(* ===== verification/SmartCharging.v ===== *)
(** * The smart charging handler (OCPP 1.6)

    Models [SmartChargingHandler] of
    [src/lib/everest/ocpp/lib/ocpp/v16/smart_charging.cpp], the table of charging
    profiles of [lib/ocpp/v16/database_handler.cpp] and the loading of it in
    [ChargePointImpl::load_charging_profiles].

    The connectors with their transactions and the configuration are members of the
    state; the owner may change them between calls.  A call is one
    operation: most calls hold the mutexes of the maps they change throughout;
    [clear_all_profiles_with_filter] and [clear_profiles] take none, and are modelled
    as if no other thread (the timer of [clear_expired_profiles]) came in between.
    Whether the next SQLite statement succeeds is a list in the state (an empty list:
    all succeed).  Rows are read in the order of insertion; the query has no ORDER
    BY. *)

From S2P Require Import Prelude Float32 Profile.
#[local] Open Scope Z_scope.

Module SmartCharging.
Import Float32 Profile.

Inductive exn := OutOfRange | QueryExecutionException | RequiredEntryNotFoundException.

(** ** Data *)
Record Transaction := {
  transaction_id : option Z;
  start_timestamp : DateTime;
}.

Record Connector := {
  transaction : option Transaction;
  stack_level_tx_default_profiles_map : gmap Z ChargingProfile;
  stack_level_tx_profiles_map : gmap Z ChargingProfile;
}.

(** The settings the handler asks for. *)
Record Configuration := {
  IgnoredProfilePurposesOffline : list ChargingProfilePurposeType;
  CompositeScheduleDefaultLimitAmps : option Z;
  CompositeScheduleDefaultLimitWatts : option Z;
  CompositeScheduleDefaultNumberPhases : option Z;
  SupplyVoltage : option Z;
  AllowChargingProfileWithoutStartSchedule : option bool;
}.

(** A row of the table [CHARGING_PROFILES]; the id is the primary key.  Rows are read
    in the order of insertion. *)
Record profile_row := {
  row_id : Z;
  row_connector_id : Z;
  row_profile : ChargingProfile;
}.

Record SmartChargingHandler := {
  connectors : gmap Z Connector;
  configuration : Configuration;
  stack_level_charge_point_max_profiles_map : gmap Z ChargingProfile;
  profile_rows : list profile_row;
  statement_ok : list bool;
}.

Definition eta (s : SmartChargingHandler) : SmartChargingHandler :=
  {| connectors := connectors s; configuration := configuration s;
     stack_level_charge_point_max_profiles_map := stack_level_charge_point_max_profiles_map s;
     profile_rows := profile_rows s; statement_ok := statement_ok s |}.

Definition set_connectors v s : SmartChargingHandler := ltac:(set_field eta connectors v s).
Definition set_max_profiles v s : SmartChargingHandler :=
  ltac:(set_field eta stack_level_charge_point_max_profiles_map v s).
Definition set_profile_rows v s : SmartChargingHandler := ltac:(set_field eta profile_rows v s).
Definition set_statement_ok v s : SmartChargingHandler := ltac:(set_field eta statement_ok v s).

Notation op := (cmd SmartChargingHandler Empty_set exn).

(** ** The table *)
Definition step_statement : op bool :=
  s ← cget;
  match statement_ok s with
  | [] => mret true
  | ok :: rest => cmodify (set_statement_ok rest);; mret ok
  end.

Definition run_statement (f : list profile_row → list profile_row) : op () :=
  ok ← step_statement;
  if ok : bool then s ← cget; cmodify (set_profile_rows (f (profile_rows s))) else cthrow QueryExecutionException.

(** Two statements: rows with the same level and purpose are deleted, then the
    profile is inserted under its id, in place of a row with this id. *)
Definition insert_or_update_charging_profile (connector_id : Z) (profile : ChargingProfile) : op () :=
  run_statement (list_filter (λ r, ¬ (stackLevel (row_profile r) = stackLevel profile ∧
                   chargingProfilePurpose (row_profile r) = chargingProfilePurpose profile)) _);;
  run_statement (λ rows, list_filter (λ r, row_id r ≠ chargingProfileId profile) _ rows ++
    [{| row_id := chargingProfileId profile; row_connector_id := connector_id; row_profile := profile |}]).

Definition delete_charging_profile (profile_id : Z) : op () :=
  run_statement (list_filter (λ r, row_id r ≠ profile_id) _).
Definition delete_charging_profiles : op () := run_statement (λ _, []).

Definition get_charging_profiles : op (list ChargingProfile) :=
  ok ← step_statement;
  s ← cget;
  if ok : bool then mret (row_profile <$> profile_rows s) else cthrow QueryExecutionException.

**Task to complete:**
Show every line from the listing that contains "ltac".

**Output for this exercise:**
Definition set_connectors v s : SmartChargingHandler := ltac:(set_field eta connectors v s).
  ltac:(set_field eta stack_level_charge_point_max_profiles_map v s).
Definition set_profile_rows v s : SmartChargingHandler := ltac:(set_field eta profile_rows v s).
Definition set_statement_ok v s : SmartChargingHandler := ltac:(set_field eta statement_ok v s).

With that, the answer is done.